Over the last week, many of us connected to The Body Shop and to Littlehampton have been processing seeing the Pagoda Building at Watersmead, Littlehampton begin to be demolished.

After trying to suppress it - I felt I had to write an article about it, which I did on Linked In.

Book research visit to the Pagoda Building in October 2022 - it was emotional!

It's so good that The Body Shop has survived recent history - but I'm sure all employees past and present are horrified to see the Watersmead 'Pagoda Building' at Littlehampton being so horrifically and destructively demolished.

Never have I been in such an immersive building that spoke the values of a company. A biophilic building, set in lush landscape (apart from a car park!) with beehives, water features, sculpture scenes from paintings such as Manet's "Le Déjeuner sur l'herbe" and with a courtyard inside for maximising daylight and views to nature. Visiting filled the senses with delight with all the biophilic elements used. Smells, art, inspiring quotes, curious displays of exotic natural ingredients and visitors from all over the World. And of course the chance you might get to see Anita and Gordon - or even who, exciting, might be visiting them! It always represented the heart of the company to me.

I never got to be based there - instead an office building close by (our Mock Shop was too big!) but just visiting the Pagoda Building for a meeting or lunch in the fifties inspired Uncle Fred's diner just filled me with excitement. Something I was lucky to experience again a couple of years ago visiting Jo Percival Rob Jones and Sally Watkins for my book research - to see the latest, most innovative version of the Mock Shop where the store concept is experimented with. All the lucky ones worked in this building and they knew it! I always felt it was the heart of the company and the longest serving employees seemed to be all there.

Many of us in the 90s knew it as visitors to the Trading Post.

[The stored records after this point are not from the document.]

Definition scale (c : R) (xs : list R) : list R := map (Rmult c) xs.

Definition compute_forward_swap_rate
    (expiry tenor : R) (df_discount_factors : DataFrame)
    (floating_leg_period fixed_leg_period : R) : option R :=
  let swap_end_time := expiry + tenor in
  let floating_leg_term :=
    arange (expiry + floating_leg_period)
           (swap_end_time + floating_leg_period)
           floating_leg_period in
  let fixed_leg_terms :=
    arange (expiry + fixed_leg_period)
           (swap_end_time + fixed_leg_period)
           fixed_leg_period in
  match floating_leg_term, fixed_leg_terms with
  | Some floating_leg_term, Some fixed_leg_terms =>
      match loc df_discount_factors floating_leg_term Forward_LIBOR,
            loc df_discount_factors floating_leg_term Discount_Factor_OIS,
            loc df_discount_factors fixed_leg_terms Discount_Factor_OIS with
      | Some libor, Some ois_float, Some ois_fixed =>
          let floating_leg_pv :=
            np_sum (series_mul (scale floating_leg_period libor) ois_float) in
          let fixed_leg_pv := np_sum (scale fixed_leg_period ois_fixed) in
          Some (floating_leg_pv / fixed_leg_pv)
      | _, _, _ => None
      end
  | _, _ => None
  end.

(** ** Replication integrals *)

(** An integration limit: a finite one or [float("inf")]. *)
Inductive limit : Set :=
| Fin (r : R)
| PInf.

(** The calibrated SABR surface: the four interpolators of the notebook,
    each giving the first component of the array [interp2d] returns. *)
Record SabrSurface : Type := mkSurface {
  sabr_alpha_interp : R -> R -> R;
  sabr_beta_interp : R -> R -> R;
  sabr_rho_interp : R -> R -> R;
  sabr_nu_interp : R -> R -> R
}.

Section Replication.

(** [scipy.integrate.quad]: from an integrand and two limits to the pair
    of the integral's value and an error estimate. *)
Variable quad : (R -> R) -> limit -> limit -> R * R.
Variable surface : SabrSurface.

Definition compute_options_payoff_1
    (expiry tenor payment_period discount_factor : R)
    (df_discount_factors : DataFrame) : option R :=
  match compute_forward_swap_rate
          expiry tenor df_discount_factors payment_period payment_period with
  | None => None
  | Some F =>
      let alpha := sabr_alpha_interp surface expiry tenor in
      let beta := sabr_beta_interp surface expiry tenor in
      let rho := sabr_rho_interp surface expiry tenor in
      let nu := sabr_nu_interp surface expiry tenor in
      let first_term := discount_factor * g_0 F in
      let second_term := 0 in
      let third_term :=
        fst (quad
               (fun x =>
                  h_2 notebook_payoff x (1 / payment_period) tenor
                  * irr_settled_option_price
                      discount_factor F x
                      (SABR_model F x expiry alpha beta rho nu)
                      expiry (1 / payment_period) tenor "receiver")
               (Fin 1e-6) (Fin F)) in
      let fourth_term :=
        fst (quad
               (fun x =>
                  h_2 notebook_payoff x (1 / payment_period) tenor
                  * irr_settled_option_price
                      discount_factor F x
                      (SABR_model F x expiry alpha beta rho nu)
                      expiry (1 / payment_period) tenor "payer")
               (Fin F) PInf) in
      Some (first_term + second_term + third_term + fourth_term)
  end.
(** * gopy: a Python-2 flavoured compiler and stack VM written in Go.

    Shallow embedding of the runtime objects (pkg/runtime), the bytecode
    and code objects (pkg/compiler), the compiler, the virtual machine
    (pkg/vm) and the indentation-aware lexer (pkg/lexer), followed by the
    properties established for them. *)

From Stdlib Require Import ZArith Floats Lia.
From stdpp Require Import gmap strings list pretty.

Open Scope Z_scope.
(** X2.  Whatever happened before, mounting the component on an empty root
    issues the registration calls first and then the calls of the session
    effect in program order: key listener, compiler and diagnostics
    options, model, editor, editor ref, completion setup, timer, save
    command, change subscription, [setIsReady].  Nothing else is called; in
    particular no [setValue].  When the engine refuses the document the
    calls end with [createModel], the fifth of them. *)
Theorem mount_call_order ep p evs :
  let w := run ep init evs in
  component w = None ->
  trace (step ep w (Mount p true))
  = (trace w ++ registerTrace ep (monaco w) (MonacoEnvironment w)
       ++ (if refused ep w then take 5 else id)
            (sessionTrace {| kl_id := S (fresh w); kl_instance := fresh w;
                             kl_onSave := onSave p |}
               p (fresh w) (length (models (monaco w))) (length (editors (monaco w)))))%list.
Proof.
  intros w Hc. change (step ep w (Mount p true)) with (mount ep p true w).
  destruct (refused ep w) eqn:Hr.
  - rewrite (mount_refused_eq ep p w Hc Hr).
    set (w0 := set_component _ (set_fresh (S (fresh w)) w)).
    cbn [trace update_component set_component log act addEventListener
         set_doc_keydown set_fresh].
    destruct (registerEnvironment_calls ep w0) as [-> _].
    change (trace w0) with (trace w). change (monaco w0) with (monaco w).
    change (MonacoEnvironment w0) with (MonacoEnvironment w).
    generalize (registerTrace ep (monaco w) (MonacoEnvironment w)). intros rt.
    simpl. rewrite <- !app_assoc. reflexivity.
  - simpl. rewrite (mount_eq ep p w Hc Hr). simpl.
    set (w0 := set_component _ (set_fresh (S (fresh w)) w)).
    destruct (registerEnvironment_frame ep w0) as (F1 & F2 & _ & F4 & _ & F6 & _).
    assert (Hr1 : refused ep (registerEnvironment ep w0) = false)
      by (rewrite (refused_models ep w _ F2); exact Hr).
    destruct (sessionEffect_calls ep (registerEnvironment ep w0) _ F4 eq_refl Hr1) as [-> _].
    destruct (registerEnvironment_calls ep w0) as [-> _].
    rewrite F1, F2, F6. simpl. rewrite <- app_assoc. reflexivity.
Qed.

Lemma mount_call_order_witness :
  let w := run monaco_profile init [Mount exampleProps true; Unmount] in
  trace (step monaco_profile w (Mount noProps true))
  = (trace w ++ registerTrace monaco_profile (monaco w) (MonacoEnvironment w)
       ++ (if refused monaco_profile w then take 5 else id)
            (sessionTrace {| kl_id := S (fresh w); kl_instance := fresh w;
                             kl_onSave := None |}
               noProps (fresh w) (length (models (monaco w)))
               (length (editors (monaco w)))))%list.
Proof.
  apply (mount_call_order monaco_profile noProps [Mount exampleProps true; Unmount]).
  reflexivity.
Defined.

This was the shop in the grounds which was where the factory 'Tour' began and ended - and where you could get discounted end of lines and Animals In Danger goodies and have your photo taken outside with the rolling Body Shop logo. I ended up assisting Daisy Cresswell FRSA design the Against Animal Testing section of the tour during my work experience - which led to my life changing career there.

I'm relieved the company in miniature has survived and is now in a favourite healthy building near me in Brighton, Plus X Innovation. I know this must be so distressing for current employees to see. I feel dreadful and I've always felt like a newcomer to the company - many have worked there much earlier and longer than me. I really feel for you. I'm sad for the local community it has served, to see this happening too.

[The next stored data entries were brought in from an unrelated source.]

(** ** Quotients of small integers *)

Lemma div_normal (sx sy : bool) (mx my : positive) (ex ey : Z) :
  Zdigits2 (Zpos mx) = 24 -> Zdigits2 (Zpos my) = 24 ->
  -100 <= ex - ey <= 100 ->
  exists m e,
    F32.div (S754_finite sx mx ex) (S754_finite sy my ey)
      = S754_finite (xorb sx sy) m e /\
    Zpos m < 2 ^ 24 /\ e <= ex - ey - 22.
Proof.
  intros Dx Dy He.
  unfold F32.div, SFdiv, SFdiv_core_binary. rewrite Dx, Dy, fexp32_eq.
  replace (Z.min (Z.max (24 + ex - (24 + ey) - 24) (-149)) (ex - ey))
    with (ex - ey - 24) by lia.
  replace (ex - ey - (ex - ey - 24)) with 24 by lia. cbv iota.
  rewrite Z.shiftl_mul_pow2 by lia.
  pose proof (Zdigits2_bounds (Zpos mx) ltac:(lia)) as Bx.
  pose proof (Zdigits2_bounds (Zpos my) ltac:(lia)) as By.
  rewrite Dx in Bx. rewrite Dy in By.
  change (2 ^ (24 - 1)) with 8388608 in *. change (2 ^ 24) with 16777216 in *.
  pose proof (Z_div_mod (Zpos mx * 16777216) (Zpos my) ltac:(lia)) as Hdm.
  destruct (Z.div_eucl (Zpos mx * 16777216) (Zpos my)) as [q rem].
  destruct Hdm as [Hq Hrem].
  assert (Hq1 : 8388608 <= q) by nia.
  assert (Hq2 : q < 33554432) by nia.
  destruct (binary_round_aux_any (xorb sx sy) q (ex - ey - 24)
              (new_location (Zpos my) rem) ltac:(lia))
    as (m2 & Hm2 & Hle & ->).
  assert (Dq : 24 <= Zdigits2 q <= 25).
  { rewrite Zdigits2_log2 by lia.
    pose proof (Z.log2_le_mono 8388608 q ltac:(lia)) as L1.
    change (Z.log2 8388608) with 23 in L1.
    assert (Z.log2 q < 25) by (apply Z.log2_lt_pow2; lia). lia. }
  rewrite fexp32_eq in *.
  replace (Z.max (ex - ey - 24) (Z.max (Zdigits2 q + (ex - ey - 24) - 24) (-149)))
    with (Zdigits2 q + (ex - ey - 24) - 24) in * by lia.
  replace (Zdigits2 q + (ex - ey - 24) - 24 - (ex - ey - 24))
    with (Zdigits2 q - 24) in * by lia.
  assert (Hm1 : 4194304 <= q / 2 ^ (Zdigits2 q - 24)).
  { destruct (Z.eq_dec (Zdigits2 q) 24) as [-> | Hne].
    - simpl (2 ^ (24 - 24)). rewrite Z.div_1_r. lia.
    - replace (Zdigits2 q) with 25 by lia. simpl (2 ^ (25 - 24)).
      apply Z.div_le_lower_bound; lia. }
  change (2 ^ 24) with 16777216 in *.
  destruct (Z.eqb_spec m2 0); [lia |].
  destruct (Z.eqb_spec m2 16777216).
  - destruct (Z.leb_spec (Zdigits2 q + (ex - ey - 24) - 24 + 1) 104); [| lia].
    do 2 eexists. split; [reflexivity |]. split; [reflexivity | lia].
  - destruct (Z.leb_spec (Zdigits2 q + (ex - ey - 24) - 24) 104); [| lia].
    do 2 eexists. split; [reflexivity |]. rewrite Z2Pos.id by lia.
    split; lia.
Qed.

Lemma floor_to_unsigned (m : positive) (e : Z) :
  Zpos m < 2 ^ 24 -> e <= 2 ->
  exists k, F32.to_unsigned 64 (F32.floor (S754_finite false m e)) = Some k /\
            0 <= k < 2 ^ 26.
Proof.
  intros Hm He. unfold F32.floor.
  destruct (Z.leb_spec 0 e) as [H0 | H0].
  - unfold F32.to_unsigned, F32.trunc, F32.mag_trunc.
    destruct (Z.leb_spec 0 e); [| lia].
    rewrite Z.shiftl_mul_pow2 by lia.
    assert (Hp : 0 < 2 ^ e <= 4).
    { split; [apply Z.pow_pos_nonneg; lia |].
      change 4 with (2 ^ 2). apply Z.pow_le_mono_r; lia. }
    change (2 ^ 24) with 16777216 in *. change (2 ^ 26) with 67108864.
    exists (Zpos m * 2 ^ e).
    destruct (Z.leb_spec 0 (Zpos m * 2 ^ e)); [| nia].
    destruct (Z.ltb_spec (Zpos m * 2 ^ e) (2 ^ 64)); [| nia].
    split; [reflexivity | nia].
  - rewrite Z.shiftr_div_pow2, Z.shiftl_mul_pow2 by lia.
    assert (Hp : 0 < 2 ^ (- e)) by (apply Z.pow_pos_nonneg; lia).
    assert (Hq : 0 <= Zpos m / 2 ^ (- e) < 2 ^ 24).
    { split; [apply Z.div_pos; lia |].
      apply Z.div_lt_upper_bound; [lia |].
      change (2 ^ 24) with 16777216 in *. nia. }
    set (q := Zpos m / 2 ^ (- e)) in *.
    assert (H26 : 2 ^ 24 < 2 ^ 26) by reflexivity.
    destruct (Z.eqb_spec (q * 2 ^ (- e)) (Zpos m)).
    + exists q. unfold F32.to_unsigned, F32.trunc, F32.mag_trunc.
      destruct (Z.leb_spec 0 e); [lia |].
      rewrite Z.shiftr_div_pow2 by lia. fold q.
      destruct (Z.leb_spec 0 q); [| lia].
      destruct (Z.ltb_spec q (2 ^ 64)); [| change (2 ^ 24) with 16777216 in *;
                                            change (2 ^ 64) with 18446744073709551616 in *; lia].
      split; [reflexivity | lia].
    + destruct (Z.eqb_spec q 0).
      * exists 0. split; [reflexivity | lia].
      * exists q. rewrite to_unsigned_of_Z by lia. split; [reflexivity | lia].
Qed.

Lemma canon_digits (n : Z) :
  0 < n < 2 ^ 24 ->
  exists m, canon n = S754_finite false m (Zdigits2 n - 24) /\
            Zdigits2 (Zpos m) = 24 /\ 0 < Zdigits2 n <= 24.
Proof.
  intros Hn. destruct (canon_mantissa n Hn) as [Em Dm].
  eexists. split; [reflexivity |]. rewrite Em. split; [exact Dm |].
  split; [apply Zdigits2_pos; lia | apply Zdigits2_le; lia].
Qed.

(** The cell coordinate [floor(x / scale)] is always a value of [size_t]. *)
Lemma cell_coordinate (x s : Z) :
  0 <= x < 2 ^ 24 -> 0 < s < 2 ^ 24 ->
  exists k,
    F32.to_unsigned 64 (F32.floor (F32.div (F32.of_Z x) (F32.of_Z s))) = Some k /\
    0 <= k < 2 ^ 26.
Proof.
  intros Hx Hs. rewrite (of_Z_canon s) by lia.
  destruct (canon_digits s Hs) as (ms & -> & Ds & Hds).
  destruct (Z.eq_dec x 0) as [-> | Hx0].
  - exists 0. split; [reflexivity | lia].
  - rewrite (of_Z_canon x) by lia.
    destruct (canon_digits x ltac:(lia)) as (mx & -> & Dx & Hdx).
    destruct (div_normal false false mx ms (Zdigits2 x - 24) (Zdigits2 s - 24)
                Dx Ds ltac:(lia)) as (m & e & -> & Hm & He).
    cbn [xorb]. apply floor_to_unsigned; lia.
Qed.

(** ** The bilinear sampler is defined everywhere *)

Lemma map_cell_defined (map : jr_uncompressed_ptr) (cx cy : Z) :
  width map * height map <= Z.of_nat (length (data map)) ->
  width map * height map < 2 ^ 64 ->
  0 <= cx < width map -> 0 <= cy < height map ->
  exists c : byte, map_cell map cx cy = Some (mapUintToFloat (Z.of_N (Byte.to_N c))).
Proof.
  intros Hlen Hsz Hcx Hcy. unfold map_cell.
  assert (Hi : 0 <= cx + cy * width map < width map * height map) by nia.
  rewrite (size_t_small (cy * width map)) by nia.
  rewrite size_t_small by lia.
  destruct (read_u8_in_range (data map) (cx + cy * width map)) as (z & Hz); [lia |].
  rewrite Hz. destruct (read_u8_byte _ _ _ Hz) as (c & ->). now exists c.
Qed.

(** X13.  The bilinear sampler is defined everywhere: for a map that holds
    [width * height] bytes, a scale factor and coordinates below 2^24, the
    casts of the cell coordinates are in range and the four reads stay
    inside the buffer, also for coordinates beyond the last cell, where the
    indices are clamped to the edge. *)
Theorem sampleMap_defined (map : jr_uncompressed_ptr) (map_scale_factor x y : Z) :
  0 < width map -> 0 < height map ->
  width map * height map <= Z.of_nat (length (data map)) ->
  width map * height map < 2 ^ 64 ->
  0 < map_scale_factor < 2 ^ 24 -> 0 <= x < 2 ^ 24 -> 0 <= y < 2 ^ 24 ->
  exists gain, sampleMap map map_scale_factor x y = Some gain.
Proof.
  intros Hw Hh Hlen Hsz Hs Hx Hy. unfold sampleMap.
  destruct (cell_coordinate x map_scale_factor Hx Hs) as (kx & -> & Hkx).
  destruct (cell_coordinate y map_scale_factor Hy Hs) as (ky & -> & Hky).
  cbn [bind].
  assert (H26 : 2 ^ 26 < 2 ^ 64) by reflexivity.
  assert (Hw64 : width map < 2 ^ 64) by nia.
  assert (Hh64 : height map < 2 ^ 64) by nia.
  rewrite !(size_t_small (_ + 1)), !(size_t_small (_ - 1)) by lia.
  rewrite !clamp_min by lia.
  destruct (map_cell_defined map (Z.min kx (width map - 1))
              (Z.min ky (height map - 1))) as (c1 & ->); try lia.
  destruct (map_cell_defined map (Z.min kx (width map - 1))
              (Z.min (ky + 1) (height map - 1))) as (c2 & ->); try lia.
  destruct (map_cell_defined map (Z.min (kx + 1) (width map - 1))
              (Z.min ky (height map - 1))) as (c3 & ->); try lia.
  destruct (map_cell_defined map (Z.min (kx + 1) (width map - 1))
              (Z.min (ky + 1) (height map - 1))) as (c4 & ->); try lia.
  cbn [bind]. eexists. reflexivity.
Qed.

Lemma sampleMap_defined_witness :
  exists gain, sampleMap ramp_map 3 1000 7 = Some gain.
Proof.
  apply (sampleMap_defined ramp_map 3 1000 7); vm_compute; try split; congruence.
Defined.

Lemma aligned_weights (c1 c2 c3 c4 : byte) :
  let e1 := mapUintToFloat (Z.of_N (Byte.to_N c1)) in
  let e2 := mapUintToFloat (Z.of_N (Byte.to_N c2)) in
  let e3 := mapUintToFloat (Z.of_N (Byte.to_N c3)) in
  let e4 := mapUintToFloat (Z.of_N (Byte.to_N c4)) in
  F32.add (F32.add (F32.add
     (F32.div (F32.mul e1 F32.pzero) F32.two)
     (F32.div (F32.mul e2 F32.one) F32.two))
     (F32.div (F32.mul e3 F32.one) F32.two))
     (F32.div (F32.mul e4 F32.two) F32.two)
  = F32.add (F32.add (F32.div e2 F32.two) (F32.div e3 F32.two)) e4.
Proof.
  intros e1 e2 e3 e4.
  assert (H1 : exists s, F32.div (F32.mul e1 F32.pzero) F32.two = S754_zero s).
  { unfold e1. destruct c1; vm_compute; eexists; reflexivity. }
  assert (H2 : F32.mul e2 F32.one = e2).
  { unfold e2. destruct c2; vm_compute; reflexivity. }
  assert (H3 : F32.mul e3 F32.one = e3).
  { unfold e3. destruct c3; vm_compute; reflexivity. }
  assert (H4 : F32.div (F32.mul e4 F32.two) F32.two = e4).
  { unfold e4. destruct c4; vm_compute; reflexivity. }
  assert (H5 : exists s m e, F32.div e2 F32.two = S754_finite s m e).
  { unfold e2. destruct c2; vm_compute; do 3 eexists; reflexivity. }
  destruct H1 as (s1 & ->). rewrite H2, H3, H4.
  destruct H5 as (s & m & e & ->). destruct s1; reflexivity.
Qed.

Lemma map_cell_agree (map map' : jr_uncompressed_ptr) (cx cy i : Z) :
  width map' = width map ->
  width map * height map < 2 ^ 64 ->
  0 <= cx < width map -> 0 <= cy < height map ->
  cx + cy * width map <> i ->
  (forall j, j <> i -> read_u8 (data map') j = read_u8 (data map) j) ->
  map_cell map' cx cy = map_cell map cx cy.
Proof.
  intros Ew Hsz Hcx Hcy Hi Hag. unfold map_cell. rewrite Ew.
  assert (0 <= cx + cy * width map < width map * height map) by nia.
  rewrite (size_t_small (cy * width map)) by nia.
  rewrite size_t_small by lia.
  rewrite Hag by assumption. reflexivity.
Qed.

(** X14.  At coordinates that the scale factor divides, the sample is
    [e2 / 2 + e3 / 2 + e4], where [e2], [e3] and [e4] are the gains of the
    cells below, to the right of and diagonally after the aligned cell,
    clamped to the edge of the map (so that on the last row or column they
    can be the aligned cell itself).  When the aligned cell is on neither
    the last row nor the last column, its own byte has no influence: a map
    that differs from [map] at most in that byte has the same sample. *)
Theorem sampleMap_aligned_neighbours
    (map : jr_uncompressed_ptr) (map_scale_factor x y : Z) :
  0 < width map -> 0 < height map ->
  width map * height map <= Z.of_nat (length (data map)) ->
  width map * height map < 2 ^ 64 ->
  0 < map_scale_factor < 2 ^ 24 -> 0 <= x < 2 ^ 24 -> 0 <= y < 2 ^ 24 ->
  (map_scale_factor | x) -> (map_scale_factor | y) ->
  x / map_scale_factor < width map -> y / map_scale_factor < height map ->
  let cx := x / map_scale_factor in
  let cy := y / map_scale_factor in
  let cx' := Z.min (cx + 1) (width map - 1) in
  let cy' := Z.min (cy + 1) (height map - 1) in
  (exists e2 e3 e4,
     map_cell map cx cy' = Some e2 /\
     map_cell map cx' cy = Some e3 /\
     map_cell map cx' cy' = Some e4 /\
     sampleMap map map_scale_factor x y
       = Some (F32.add (F32.add (F32.div e2 F32.two) (F32.div e3 F32.two)) e4)) /\
  (cx + 1 < width map -> cy + 1 < height map ->
   forall map' : jr_uncompressed_ptr,
     width map' = width map -> height map' = height map ->
     width map * height map <= Z.of_nat (length (data map')) ->
     (forall i, i <> cx + cy * width map ->
        read_u8 (data map') i = read_u8 (data map) i) ->
     sampleMap map' map_scale_factor x y = sampleMap map map_scale_factor x y).
Proof.
  intros Hw Hh Hlen Hsz Hs Hx Hy Dx Dy Hxw Hyh cx cy cx' cy'.
  assert (Hw64 : width map < 2 ^ 64) by nia.
  assert (Hh64 : height map < 2 ^ 64) by nia.
  assert (Hcx : 0 <= cx) by (apply Z.div_pos; lia).
  assert (Hcy : 0 <= cy) by (apply Z.div_pos; lia).
  split.
  - rewrite sampleMap_on_grid by (assumption || lia).
    fold cx cy. fold cx' cy'.
    destruct (map_cell_defined map cx cy) as (c1 & ->); try lia.
    destruct (map_cell_defined map cx cy') as (c2 & ->); try lia.
    destruct (map_cell_defined map cx' cy) as (c3 & ->); try lia.
    destruct (map_cell_defined map cx' cy') as (c4 & ->); try lia.
    cbn [bind]. do 3 eexists. repeat split. f_equal. apply aligned_weights.
  - intros Ix Iy map' Ew Eh Hlen' Hag.
    rewrite (sampleMap_on_grid map) by (assumption || lia).
    rewrite (sampleMap_on_grid map') by (rewrite ?Ew, ?Eh; assumption || lia).
    rewrite Ew, Eh. fold cx cy. fold cx' cy'.
    assert (Ex : cx' = cx + 1) by (unfold cx'; lia).
    assert (Ey : cy' = cy + 1) by (unfold cy'; lia).
    rewrite (map_cell_agree map map' cx cy' (cx + cy * width map));
      [| assumption | assumption | lia | lia | nia | intros; now apply Hag].
    rewrite (map_cell_agree map map' cx' cy (cx + cy * width map));
      [| assumption | assumption | lia | lia | nia | intros; now apply Hag].
    rewrite (map_cell_agree map map' cx' cy' (cx + cy * width map));
      [| assumption | assumption | lia | lia | nia | intros; now apply Hag].
    destruct (map_cell_defined map' cx cy) as (c1' & ->);
      rewrite ?Ew, ?Eh; try lia.
    destruct (map_cell_defined map cx cy) as (c1 & ->); try lia.
    destruct (map_cell_defined map cx cy') as (c2 & ->); try lia.
    destruct (map_cell_defined map cx' cy) as (c3 & ->); try lia.
    destruct (map_cell_defined map cx' cy') as (c4 & ->); try lia.
    cbn [bind]. f_equal.
    transitivity (F32.add (F32.add
        (F32.div (mapUintToFloat (Z.of_N (Byte.to_N c2))) F32.two)
        (F32.div (mapUintToFloat (Z.of_N (Byte.to_N c3))) F32.two))
        (mapUintToFloat (Z.of_N (Byte.to_N c4)))).
    + apply aligned_weights.
    + symmetry. apply aligned_weights.
Qed.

The Body Shop saying it long before anyone else

Reuse and Retrofit First is still not a standard for the Built Environment

I still fortunately work in the Built Environment, trying to make positive change in the small ways I can. I really do feel frustrated seeing this destruction and more than disappointed that such a well designed and historic iconic building couldn't be reused. Where's the urban mining and materials passports? It's just being destructively smashed up making none of it meaningfully reusable. I'm sad about the state of our planning laws not encouraging reuse - and taxes that incentivise new build - still with 0% tax whereas reuse is taxed 20% or 5% (reduced rate if eligible).

Anita would be angry. I am too - but I'm trying to immerse myself back in those memories of such a positive world leading company that made profit whilst making positive change globally for people, animals and planet. We all really need to keep those ripples going into next year - the 50th birthday year for the company - and keep them going well beyond that.

A building performance advisor commented they reviewed the performance of this building for the Building Research Establishment in 1993.

It worked well in terms of occupant satisfaction, internal environment and energy performance. Partly this was due to the company’s culture and its client representative and facilities manager, who worked hard with the building's developer to make sure that the building met the Body Shop’s aspirations and worked well for their staff.

This included avoiding the air conditioning that the developer had intended to provide, whilst retaining the potential for it to be retrofitted by a future tenant.

Why has this functional and potentially adaptable building been demolished, at only some 35 years old? Did it have technical flaws, or was someone lacking imagination and concern for the environment? Retrofit First!


Hello there, 

I'm Chloe Bullock, I'm the founder of Materialise Interiors,  Brighton-based B Corp certified interior design company which I started in 2005.  

With over 30 years experience of the design industry and most of that time in sustainability, I work for clients, architects and interior designers helping with sustainable and regenerative design solutions, sourcing and materials - as well as running their businesses ethically.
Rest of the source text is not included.